Great Apes in Advertising and Entertainment

March 17, 2010

Using great apes in advertising and entertainment may be successful for the trainer, the studio or the advertising agency, but it often means a life of misery and uncertainty for the apes.

Apes used in the entertainment business are taken away from their mothers when only weeks or months old and then raised by humans and taught unnatural behaviors and tricks. But they only have a working “shelf life” of six to eight years. Since chimpanzees can live in captivity for over 60 years, where do they go after their working career is over at age eight, and still a juvenile?

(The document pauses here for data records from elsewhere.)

(* ===== verification/Collectives.v ===== *)
(** * The collectives of the process group ([csrc/backend/ProcessGroupMCCL.cpp])

    The bodies that the collectives run on each rank, over the mesh of
    [Network]: the choice of the allreduce algorithm and of its scratch
    buffer, broadcast, allgather, reduce-scatter, all-to-all.  A tensor is its
    device and layout flags and its elements; the sizes in the source are
    element counts times the element size.  The single-rank shortcuts and the
    handing of the body to the progress thread are in [ProcessGroup]. *)
From S2P Require Import Prelude Network Allreduce.

Section Collectives.
Context {E : Type} (redop : E -> E -> E) (scale : E -> E).

Record tensor := mkTensor { is_mps : bool; is_contiguous : bool; elems : list E }.

Definition with_elems (t : tensor) (d : list E) : tensor := mkTensor (is_mps t) (is_contiguous t) d.
Definition numel_of (t : tensor) : nat := length (elems t).

(** [check_mps_(t, op)], before the rest of the body. *)
Definition check_mps {A} (t : tensor) (op : string) (k : proc (E := E) (A := A)) : proc :=
  if negb (is_mps t) then Raise (MCCLError (op +:+ ": MCCL is MPS-only; got ")) else
  if negb (is_contiguous t) then Raise (MCCLError (op +:+ ": tensor must be contiguous")) else k.

(** [check_single_tensor], with which [extract_mps_buffer] and
    [stage_for_send_nosync] begin: after [check_mps_], and for a supported
    scalar type, it refuses empty tensors. *)
Definition check_single {A} (t : tensor) (k : proc (E := E) (A := A)) : proc :=
  if numel_of t =? 0 then Raise (TensorError "MCCL does not accept empty tensors") else k.

(** [unstage_from_recv(t, d, |d|)] into a tensor in shared storage. *)
Definition unstage {A} (t : tensor) (d : list E) (k : tensor -> proc (E := E) (A := A)) : proc :=
  check_single t (
    if negb (length d =? numel_of t) then Raise (MCCLError "unstage size mismatch") else k (with_elems t d)).

(** [unstage_from_recv(outs[p], d p, ...)] for the ranks of [l] in turn. *)
Fixpoint unstage_each {A} (l : list nat) (d : nat -> list E) (outs : list tensor)
    (k : list tensor -> proc (E := E) (A := A)) : proc :=
  match l with
  | [] => k outs
  | p :: l =>
    match outs !! p with
    | Some o => unstage o (d p) (fun o => unstage_each l d (<[p := o]> outs) k)
    | None => unstage_each l d outs k
    end
  end.

(** ** Allreduce: choice of the algorithm *)

(** [MCCL_ALLREDUCE_ALGO]: the names the code compares with; any other
    string behaves as [Tree]. *)
Inductive algo := Auto | RingAlgo | Tree | ButterflyAlgo.

Definition default_tree_below : nat := 256 * 1024.

Definition choose_algo (env_alg : option algo) (tree_below : option nat) (bytes numel world : nat) : algo :=
  let alg := default Auto env_alg in
  let alg := match alg with
             | Auto => if bytes <=? default default_tree_below tree_below then Tree else RingAlgo
             | a => a
             end in
  let alg := match alg with RingAlgo => if numel <? world then Tree else RingAlgo | a => a end in
  match alg with
  | ButterflyAlgo => if (world <? 2) || (numel <? world) then Tree else ButterflyAlgo
  | a => a
  end.

(** The size of [recv_scratch]. *)
Definition scratch_size (alg : algo) (numel world : nat) : nat :=
  let per := (numel + world - 1) / world in
  match alg with
  | RingAlgo => per
  | ButterflyAlgo => (world - 1) * per
  | _ => numel
  end.

(** [static_cast<uint32_t>(wt.numel())], the element count of [AllreduceArgs]. *)
Definition args_numel (t : tensor) : nat := Z.to_nat (u32 (Z.of_nat (numel_of t))).

(** One tensor of [allreduce]: the choice, the scratch that [at::empty]
    returns, the algorithm. *)
Definition allreduce_one (env_alg : option algo) (tree_below : option nat) (esize : nat)
    (scratch : nat -> list E) (avg : bool) (rank world : nat) (t : tensor) : proc (A := list E) :=
  let numel := numel_of t in
  let alg := choose_algo env_alg tree_below (numel * esize) numel world in
  let recv := scratch (scratch_size alg numel world) in
  match alg with
  | RingAlgo => allreduce_ring redop scale (elems t) recv (args_numel t) esize avg rank world
  | ButterflyAlgo => allreduce_butterfly redop scale (elems t) recv (args_numel t) esize avg rank world
  | _ => allreduce_tree redop scale (elems t) recv (args_numel t) avg rank world
  end.

(** The loop over the tensors, in place; [done] are those already reduced. *)
Fixpoint allreduce_all (env_alg : option algo) (tree_below : option nat) (esize : nat)
    (scratch : nat -> list E) (avg : bool) (rank world : nat) (done ts : list tensor)
    : proc (E := E) (A := list tensor) :=
  match ts with
  | [] => Ret done
  | t :: ts =>
    pbind (allreduce_one env_alg tree_below esize scratch avg rank world t) (fun d =>
    allreduce_all env_alg tree_below esize scratch avg rank world (done ++ [with_elems t d]) ts)
  end.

The sad fact is that, for decades, some of these famous simian actors who made us laugh have ended up as experimental subjects in biomedical research or in shabby roadside zoos or in tiny backyard cages or in breeder compounds in which their own babies were pulled from them to repeat the whole process of working young apes for entertainment.

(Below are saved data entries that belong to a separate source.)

Lemma reduce_scatter_one_runs it :
  scatter_accepted it ->
  runs n (fun r => pg_reduce_scatter_one redop scale avg r n (beyond r) (s_out it r) (s_ins it r))
    (fun r => Ret (scattered share_mem it r)).
Proof.
  intros [chunk H].
  assert (forall r p, r < n -> p < n ->
    take chunk (default [] (elems <$> s_ins it r !! p) ++ beyond r p) = tab chunk (share_mem it p r)) as Hsh.
  { intros r p Hr Hp. destruct (H r Hr) as (_ & _ & ? & _ & _ & ?). by apply share_read. }
  eapply runs_ext; [|reflexivity|apply (exchange_runs n
    (fun r p => take chunk (default [] (elems <$> s_ins it r !! p) ++ beyond r p)) (fun _ _ => chunk)
    (fun r buf => Ret (with_elems (s_out it r) (finish scale avg chunk
       (reduce_peers redop r n buf (tab chunk (share_mem it r r)))))))].
  - intros r Hr. destruct (H r Hr) as (H1 & H2 & H3 & H4 & H5 & _). unfold pg_reduce_scatter_one.
    rewrite H3, Nat.eqb_refl. cbn [negb]. rewrite check_mps_ok, stage_all_ok, H5 by done.
    cbn [default from_option]. unfold id. rewrite H2, Nat.eqb_refl. cbn [negb].
    rewrite unstage_ok by (done || by rewrite Hsh, length_tab). by rewrite Hsh.
  - intros r p Hr Hp _. rewrite Hsh by done. apply length_tab.
  - intros r buf Hr Hbuf. unfold scattered. destruct (H r Hr) as (_ & -> & _). do 2 f_equal.
    rewrite (reduce_peers_tab redop chunk n r buf _ (share_mem it r)); [by rewrite finish_tab|].
    intros p Hp Hne. rewrite Hbuf by done. by apply Hsh.
Qed.

Lemma reduce_scatter_loop_runs (done : nat -> list tens) its :
  Forall scatter_accepted its ->
  runs n (fun r => reduce_scatter_loop redop scale avg r n (beyond r) (done r)
      ((fun it => s_out it r) <$> its) ((fun it => s_ins it r) <$> its))
    (fun r => Ret (done r ++ ((fun it => scattered share_mem it r) <$> its))).
Proof.
  intros Hits. revert done. induction Hits as [|it its Hit _ IH]; intros done.
  { apply runs_refl. intros r Hr. simpl. by rewrite app_nil_r. }
  eapply runs_trans.
  - pose proof (runs_pbind n _ (fun r => scattered share_mem it r) (fun r o => reduce_scatter_loop redop scale avg
      r n (beyond r) (done r ++ [o]) ((fun it => s_out it r) <$> its) ((fun it => s_ins it r) <$> its))
      (reduce_scatter_one_runs it Hit)) as H1. exact H1.
  - eapply runs_ext; [| |apply (IH (fun r => done r ++ [scattered share_mem it r]))]; [reflexivity|].
    intros r Hr. cbn beta. by rewrite <- app_assoc.
Qed.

Today more ex-entertainment apes are finding their way into legitimate sanctuaries where they can live with their own species in enriched environments with good nutrition and without exploitation. But the nine or 10 great-ape sanctuaries in North America are all currently at or over capacity. Since the trainers and owners of these apes rarely provide any funding to the sanctuaries to take their apes, the sanctuaries have the entire responsibility of providing the financial care for these former entertainers for the next 50 years after their retirement from show business.

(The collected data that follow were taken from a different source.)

(* ===== verification/PointToPoint.v ===== *)
(** * Point-to-point messages ([send] and [recv] of
    [csrc/backend/ProcessGroupMCCL.cpp])

    The bodies that the two calls hand to the progress thread, over the mesh of
    [Network] with one cell per byte: an eight byte header (the tag and the
    size) in front of every tensor.  The last section follows one error: what a
    refused message leaves behind. *)
From S2P Require Import Prelude Network Allreduce Collectives.

(** A tensor of bytes; [nbytes] is the number of its elements. *)
Abbreviation btensor := (tensor (E := Z)).
Abbreviation bproc := (proc (E := Z) (A := list (tensor (E := Z)))).

Definition nbytes (t : btensor) : Z := Z.of_nat (numel_of t).

(** [int32_t hdr[2] = {tag, (int32_t)nbytes}], as it lies in memory. *)
Definition header (tag size : Z) : list Z := le_bytes 4 (u32 tag) ++ le_bytes 4 (u32 (s32 size)).

Definition hdr0 (h : list Z) : Z := s32 (le_val (take 4 h)).
Definition hdr1 (h : list Z) : Z := s32 (le_val (drop 4 h)).

(** The loop of [send] over its tensors. *)
Fixpoint send_loop (dst : nat) (tag : Z) (done ts : list btensor) : bproc :=
  match ts with
  | [] => Ret done
  | t :: ts =>
    check_mps t "send" (check_single t (
      let size := u32 (nbytes t) in
      fork [[Snd dst (header tag size)]] (fun _ =>
      fork [[Snd dst (take (Z.to_nat size) (elems t))]] (fun _ =>
      send_loop dst tag (done ++ [t]) ts))))
  end.

(** The loop of [recv] over its tensors. *)
Fixpoint recv_loop (src : nat) (tag : Z) (done ts : list btensor) : bproc :=
  match ts with
  | [] => Ret done
  | t :: ts =>
    check_mps t "recv" (
      fork [[Rcv src 8]] (fun got =>
        let h := received got 0 in
        if negb ((tag <? 0)%Z || (hdr0 h =? tag)%Z) then Raise (MCCLError "recv: tag mismatch (expected ") else
        let size := u32 (hdr1 h) in
        if negb (size =? nbytes t)%Z then Raise (MCCLError "recv: size mismatch (expected ") else
        fork [[Rcv src (Z.to_nat size)]] (fun got =>
          unstage t (received got 0) (fun t => recv_loop src tag (done ++ [t]) ts))))
  end.

Definition pg_send (rank world dst : nat) (tag : Z) (ts : list btensor) : bproc :=
  if negb ((dst <? world) && negb (dst =? rank)) then Raise (MCCLError "send: bad dst_rank")
  else send_loop dst tag [] ts.

Definition pg_recv (rank world src : nat) (tag : Z) (ts : list btensor) : bproc :=
  if negb ((src <? world) && negb (src =? rank)) then Raise (MCCLError "recv: bad src_rank")
  else recv_loop src tag [] ts.

(** ** The header *)

Lemma s32_u32 z : s32 (u32 z) = s32 z.
Proof.
  unfold s32, u32, uwrap. f_equal. by rewrite Zplus_mod_idemp_l.
Qed.

Lemma u32_s32 z : u32 (s32 z) = u32 z.
Proof.
  unfold s32, u32, uwrap. rewrite Zminus_mod_idemp_l. f_equal. lia.
Qed.

Lemma s32_small z : (- 2 ^ 31 <= z < 2 ^ 31)%Z -> s32 z = z.
Proof. intros H. unfold s32. rewrite Z.mod_small; lia. Qed.

Lemma u32_idemp z : u32 (u32 z) = u32 z.
Proof. by apply uwrap_idemp. Qed.

Lemma length_header tag size : length (header tag size) = 8.
Proof. unfold header. by rewrite length_app, !length_le_bytes. Qed.

(** The receiver reads the tag that was sent, and the size modulo [2^32]. *)
Lemma hdr_roundtrip tag size :
  hdr0 (header tag size) = s32 tag /\ u32 (hdr1 (header tag size)) = u32 size.
Proof.
  unfold hdr0, hdr1, header.
  rewrite take_app_length' by (by rewrite length_le_bytes).
  rewrite drop_app_length' by (by rewrite length_le_bytes).
  rewrite !le_val_bytes. change (2 ^ (8 * Z.of_nat 4))%Z with (2 ^ 32)%Z.
  fold (uwrap 32 (u32 tag)) (uwrap 32 (u32 (s32 size))). fold (u32 (u32 tag)) (u32 (u32 (s32 size))).
  by rewrite !u32_idemp, s32_u32, !u32_s32, u32_idemp.
Qed.

Lemma received_one {E} (d : list E) : received [[d]] 0 = d.
Proof. done. Qed.

(** ** One call of one rank while the others stand still *)

Section Solo.
Context {E A : Type}.
Implicit Types (procs : list (proc (E := E) (A := A))) (ch : chans E).

Lemma solo_snd r p d k procs ch :
  procs !! r = Some (fork [[Snd p d]] k) ->
  rtc step (procs, ch) (<[r := k [[]]]> procs, <[(r, p) := chan ch r p ++ d]> ch).
Proof.
  intros Hr. eapply rtc_l; [exists (AThread r 0); by eapply step_act|]. simpl.
  eapply rtc_l; [exists (AJoin r); eapply step_join|].
  - apply list_lookup_insert_eq. by eapply lookup_lt_Some.
  - by repeat constructor.
  - rewrite list_insert_insert_eq. simpl. apply rtc_refl.
Qed.

Lemma solo_rcv r p n k procs ch :
  procs !! r = Some (fork [[Rcv p n]] k) -> n <= length (chan ch p r) ->
  rtc step (procs, ch)
    (<[r := k [[take n (chan ch p r)]]]> procs, <[(p, r) := drop n (chan ch p r)]> ch).
Proof.
  intros Hr Hn.
  eapply rtc_l; [exists (AThread r 0); eapply step_act; [exact Hr|done|by apply do_rcv]|]. simpl.
  eapply rtc_l; [exists (AJoin r); eapply step_join|].
  - apply list_lookup_insert_eq. by eapply lookup_lt_Some.
  - by repeat constructor.
  - rewrite list_insert_insert_eq. simpl. apply rtc_refl.
Qed.
End Solo.

Lemma insert_pair_twice {A} (l : list A) i j x x' y y' :
  i <> j -> <[j := y']> (<[i := x']> (<[j := y]> (<[i := x]> l))) = <[j := y']> (<[i := x']> l).
Proof.
  intros H. rewrite (list_insert_insert_ne _ j i) by done.
  by rewrite !list_insert_insert_eq, (list_insert_insert_ne _ i j), !list_insert_insert_eq by done.
Qed.

(** ** A message that fits *)

(** The two sides agree on a pair of tensors. *)
Definition pair_fits (ab : btensor * btensor) : Prop :=
  on_device ab.1 /\ on_device ab.2 /\ numel_of ab.1 = numel_of ab.2 /\ (nbytes ab.1 < 2 ^ 32)%Z.

Section Transfer.
Context (src dst : nat) (tag rtag : Z).
Context (Hne : src <> dst) (Htag : (- 2 ^ 31 <= tag < 2 ^ 31)%Z) (Hrtag : (rtag < 0)%Z \/ rtag = tag).

Lemma tag_accepted size : negb ((rtag <? 0)%Z || (hdr0 (header tag size) =? rtag)%Z) = false.
Proof.
  destruct (hdr_roundtrip tag size) as [-> _]. rewrite s32_small by done.
  apply negb_false_iff, orb_true_iff. destruct Hrtag as [H|<-]; [left|right]; lia.
Qed.

(** One tensor crosses; the stream is empty again afterwards. *)
Lemma transfer_one a b sdone rdone ss rs (procs : list bproc) ch :
  pair_fits (a, b) -> chan ch src dst = [] ->
  procs !! src = Some (send_loop dst tag sdone (a :: ss)) ->
  procs !! dst = Some (recv_loop src rtag rdone (b :: rs)) ->
  exists ch',
    rtc step (procs, ch)
      (<[dst := recv_loop src rtag (rdone ++ [with_elems b (elems a)]) rs]>
        (<[src := send_loop dst tag (sdone ++ [a]) ss]> procs), ch') /\
    chan ch' src dst = [].
Proof.
  intros (Ha & Hb & Hlen & Hsz) Hch Hs Hr. simpl in *.
  rewrite check_mps_ok in Hs, Hr by done. rewrite check_single_ok in Hs by done.
  assert (Hu : u32 (nbytes a) = nbytes a) by (apply u32_small; unfold nbytes in *; lia).
  assert (Hall : take (Z.to_nat (u32 (nbytes a))) (elems a) = elems a).
  { rewrite Hu. unfold nbytes, numel_of. rewrite Nat2Z.id. by apply take_ge. }
  eexists. split.
  - etransitivity; [exact (solo_snd src dst _ _ _ ch Hs)|]. cbv beta.
    etransitivity; [eapply solo_snd; apply list_lookup_insert_eq; by eapply lookup_lt_Some|].
    rewrite list_insert_insert_eq, Hall, chan_eq, insert_insert_eq, Hch, app_nil_l.
    etransitivity.
    + eapply solo_rcv; [rewrite list_lookup_insert_ne by done; exact Hr|].
      rewrite chan_eq, length_app, length_header. lia.
    + rewrite chan_eq, insert_insert_eq, received_one. cbv zeta.
      rewrite take_app_length', drop_app_length' by (by rewrite length_header).
      rewrite tag_accepted, (proj2 (hdr_roundtrip tag _)), u32_idemp, Hu.
      assert ((nbytes a =? nbytes b)%Z = true) as -> by (unfold nbytes; rewrite Hlen; lia). simpl.
      etransitivity.
      * eapply solo_rcv; [apply list_lookup_insert_eq; rewrite length_insert; by eapply lookup_lt_Some|].
        rewrite chan_eq. unfold nbytes, numel_of. lia.
      * rewrite list_insert_insert_eq, chan_eq, insert_insert_eq, received_one.
        assert (take (Z.to_nat (nbytes a)) (elems a) = elems a) as -> by (by rewrite <- Hu).
        rewrite unstage_ok by done. apply rtc_refl.
  - rewrite chan_eq. apply drop_ge. unfold nbytes, numel_of. lia.
Qed.

Lemma transfer_all ps sdone rdone (procs : list bproc) ch :
  Forall pair_fits ps -> chan ch src dst = [] ->
  procs !! src = Some (send_loop dst tag sdone ps.*1) ->
  procs !! dst = Some (recv_loop src rtag rdone ps.*2) ->
  exists ch',
    rtc step (procs, ch)
      (<[dst := Ret (rdone ++ ((fun ab => with_elems ab.2 (elems ab.1)) <$> ps))]>
        (<[src := Ret (sdone ++ ps.*1)]> procs), ch').
Proof.
  intros Hps. revert sdone rdone procs ch.
  induction Hps as [|[a b] ps Hab _ IH]; intros sdone rdone procs ch Hch Hs Hr.
  - exists ch. rewrite !app_nil_r. rewrite (list_insert_id procs src) by done.
    rewrite (list_insert_id procs dst) by done. apply rtc_refl.
  - destruct (transfer_one a b sdone rdone ps.*1 ps.*2 procs ch Hab Hch Hs Hr) as (ch1 & R1 & Hch1).
    edestruct (IH (sdone ++ [a]) (rdone ++ [with_elems b (elems a)])) as (ch2 & R2); [exact Hch1| | |].
    + rewrite list_lookup_insert_ne by done. apply list_lookup_insert_eq. by eapply lookup_lt_Some.
    + apply list_lookup_insert_eq. rewrite length_insert. by eapply lookup_lt_Some.
    + exists ch2. etransitivity; [exact R1|].
      rewrite <- (app_assoc rdone), <- (app_assoc sdone) in R2.
      by rewrite insert_pair_twice in R2.
Qed.
End Transfer.

Lemma wf_send_loop dst tag done ts : wf_proc (send_loop dst tag done ts).
Proof.
  revert done; induction ts as [|t ts IH]; intros; [constructor|]. simpl.
  apply wf_check_mps, wf_check_single. do 2 (apply wf_one; intros _). apply IH.
Qed.

Lemma wf_recv_loop src tag done ts : wf_proc (recv_loop src tag done ts).
Proof.
  revert done; induction ts as [|t ts IH]; intros; [constructor|]. simpl.
  apply wf_check_mps, wf_one. intros got. cbv zeta. do 2 (case_match; [constructor|]).
  apply wf_one. intros. apply wf_unstage. intros. apply IH.
Qed.

(** The processes of a group in which [src] sends, [dst] receives and the
    other ranks have nothing to do. *)
Definition p2p (n src dst : nat) (tag rtag : Z) (ss rs : list btensor) (r : nat) : bproc :=
  if r =? src then pg_send src n dst tag ss
  else if r =? dst then pg_recv dst n src rtag rs
  else Ret [].

Lemma p2p_at n src dst tag rtag ss rs :
  src < n -> dst < n -> src <> dst ->
  p2p n src dst tag rtag ss rs src = send_loop dst tag [] ss /\
  p2p n src dst tag rtag ss rs dst = recv_loop src rtag [] rs.
Proof.
  intros Hs Hd Hne. unfold p2p, pg_send, pg_recv.
  rewrite Nat.eqb_refl, (proj2 (Nat.eqb_neq dst src)), Nat.eqb_refl by done.
  rewrite (proj2 (Nat.eqb_neq src dst)) by done.
  by rewrite !(proj2 (Nat.ltb_lt _ _)) by done.
Qed.

Lemma wf_p2p n src dst tag rtag ss rs r : wf_proc (p2p n src dst tag rtag ss rs r).
Proof.
  unfold p2p, pg_send, pg_recv.
  repeat case_match; solve [apply wf_send_loop | apply wf_recv_loop | constructor].
Qed.

(** Two ranks of a group changed, as a group. *)
Lemma procs_of_update {E A} n (f : nat -> proc (E := E) (A := A)) i j x y :
  i < n -> j < n -> i <> j ->
  <[j := y]> (<[i := x]> (procs_of n f)) =
  procs_of n (fun r => if r =? i then x else if r =? j then y else f r).
Proof.
  intros Hi Hj Hij. assert (Hlen : forall g : nat -> proc (E := E) (A := A), length (procs_of n g) = n)
    by (intros; unfold procs_of; by rewrite length_fmap, length_seq).
  apply (list_eq_lt _ _ n); [by rewrite !length_insert, Hlen|by rewrite Hlen|].
  intros r Hr. rewrite (lookup_procs_of n _ r Hr).
  destruct (Nat.eqb_spec r i) as [->|Hri].
  - rewrite list_lookup_insert_ne by done. apply list_lookup_insert_eq. by rewrite Hlen.
  - destruct (Nat.eqb_spec r j) as [->|Hrj].
    + apply list_lookup_insert_eq. by rewrite length_insert, Hlen.
    + rewrite !list_lookup_insert_ne by done. by apply lookup_procs_of.
Qed.

(** C11: A message arrives: when the tensors of the two sides have the same
    sizes, below 4 GiB, and the receiver asks for any tag or for the one that is
    sent, then in every interleaving [send] and [recv] return, and every tensor
    of the receiver holds the bytes of the sender's. *)
Theorem send_recv_delivers n src dst tag rtag (ps : list (btensor * btensor)) :
  src < n -> dst < n -> src <> dst ->
  (- 2 ^ 31 <= tag < 2 ^ 31)%Z -> (rtag < 0)%Z \/ rtag = tag -> Forall pair_fits ps ->
  inevitable (procs_of n (p2p n src dst tag rtag ps.*1 ps.*2), ∅)
    (returned n (fun r => if r =? src then ps.*1
                          else if r =? dst then (fun ab => with_elems ab.2 (elems ab.1)) <$> ps
                          else [])).
Proof.
  intros Hs Hd Hne Ht Hrt Hps.
  destruct (p2p_at n src dst tag rtag ps.*1 ps.*2 Hs Hd Hne) as [Es Ed].
  destruct (transfer_all src dst tag rtag Hne Ht Hrt ps [] []
    (procs_of n (p2p n src dst tag rtag ps.*1 ps.*2)) ∅ Hps) as (ch' & R);
    [apply quiet_empty|rewrite lookup_procs_of by done; by rewrite Es|
     rewrite lookup_procs_of by done; by rewrite Ed|].
  assert (Hfin : returned n (fun r => if r =? src then ps.*1
      else if r =? dst then (fun ab => with_elems ab.2 (elems ab.1)) <$> ps else [])
      (<[dst := Ret ([] ++ ((fun ab => with_elems ab.2 (elems ab.1)) <$> ps))]>
        (<[src := Ret ([] ++ ps.*1)]> (procs_of n (p2p n src dst tag rtag ps.*1 ps.*2))), ch')).
  { unfold returned. simpl. rewrite procs_of_update by done. apply procs_of_ext.
    intros r Hr. unfold p2p. by destruct (r =? src), (r =? dst). }
  eapply inevitable_intro; [apply wf_procs_of; intros; apply wf_p2p|exact R| |exact Hfin].
  by eapply returned_final.
Qed.

(** ** A message that is refused *)

(** The receiver's check of the header [header tag size] against its own tag
    and tensor. *)
Definition refusal (tag rtag size : Z) (b : btensor) : option error :=
  if (0 <=? rtag)%Z && negb (tag =? rtag)%Z then Some (MCCLError "recv: tag mismatch (expected ")
  else if negb (size =? nbytes b)%Z then Some (MCCLError "recv: size mismatch (expected ")
  else None.

Lemma refused_final n src dst tag rtag (a b : btensor) e ch :
  src < n -> dst < n -> src <> dst ->
  final (<[dst := Raise e]> (<[src := Ret [a]]> (procs_of n (p2p n src dst tag rtag [a] [b]))), ch).
Proof.
  intros Hs Hd Hne s' [x Hx]. rewrite procs_of_update in Hx by done.
  assert (Hno : forall r ths k, procs_of n (fun r => if r =? src then Ret [a] else
    if r =? dst then Raise e else p2p n src dst tag rtag [a] [b] r) !! r <> Some (Fork ths k)).
  { intros r ths k Hr. unfold procs_of in Hr. apply list_lookup_fmap_Some in Hr as (y & Hy & _).
    unfold p2p in Hy. by destruct (y =? src), (y =? dst). }
  inversion Hx; subst; by eapply Hno.
Qed.


Definition demo_bytes (l : list Z) : btensor := mkTensor true true l.

Lemma send_recv_delivers_witness :
  inevitable
    (procs_of 3 (p2p 3 2 0 7 (-1) [demo_bytes [1; 2]; demo_bytes [9]]%Z [demo_bytes [0; 0]; demo_bytes [0]]%Z), ∅)
    (returned 3 (fun r => if r =? 2 then [demo_bytes [1; 2]; demo_bytes [9]]%Z
       else if r =? 0 then [demo_bytes [1; 2]; demo_bytes [9]]%Z else [])).
Proof.
  apply (send_recv_delivers 3 2 0 7 (-1)
    [(demo_bytes [1; 2], demo_bytes [0; 0]); (demo_bytes [9], demo_bytes [0])]%Z); try lia.
  repeat constructor; cbn; lia.
Defined.

(** A tensor of exactly 4 GiB is announced as empty. *)
Definition demo_4gib : btensor := demo_bytes (replicate (Z.to_nat (2 ^ 32)) 0%Z).

Lemma demo_4gib_size : nbytes demo_4gib = (2 ^ 32)%Z.
Proof.
  unfold nbytes, numel_of, demo_4gib, demo_bytes. cbn [elems]. rewrite length_replicate. by apply Z2Nat.id.
Qed.

Lemma nbytes_pos t : (0 < nbytes t)%Z -> 0 < numel_of t.
Proof. unfold nbytes. lia. Qed.

Lemma demo_4gib_ok : on_device demo_4gib.
Proof. split; [done|]. split; [done|]. apply nbytes_pos. rewrite demo_4gib_size. lia. Qed.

In an age when processes like animatronics and digital animation allow filmmakers and TV producers to create animal likenesses on computers and computer-animated movies like Happy Feet and King Kong were box-office successes, there is no need to ruin the lives of chimpanzees and orangutans for their entertainment value. Sanctuaries work to protect these orangutans and chimpanzees and provide a future for them. But the next and most important need is for the public – i.e., you – to object to the use of apes in entertainment and to let the “users” (movie producers, ad agencies, TV studios) know that this is no longer acceptable to an enlightened generation!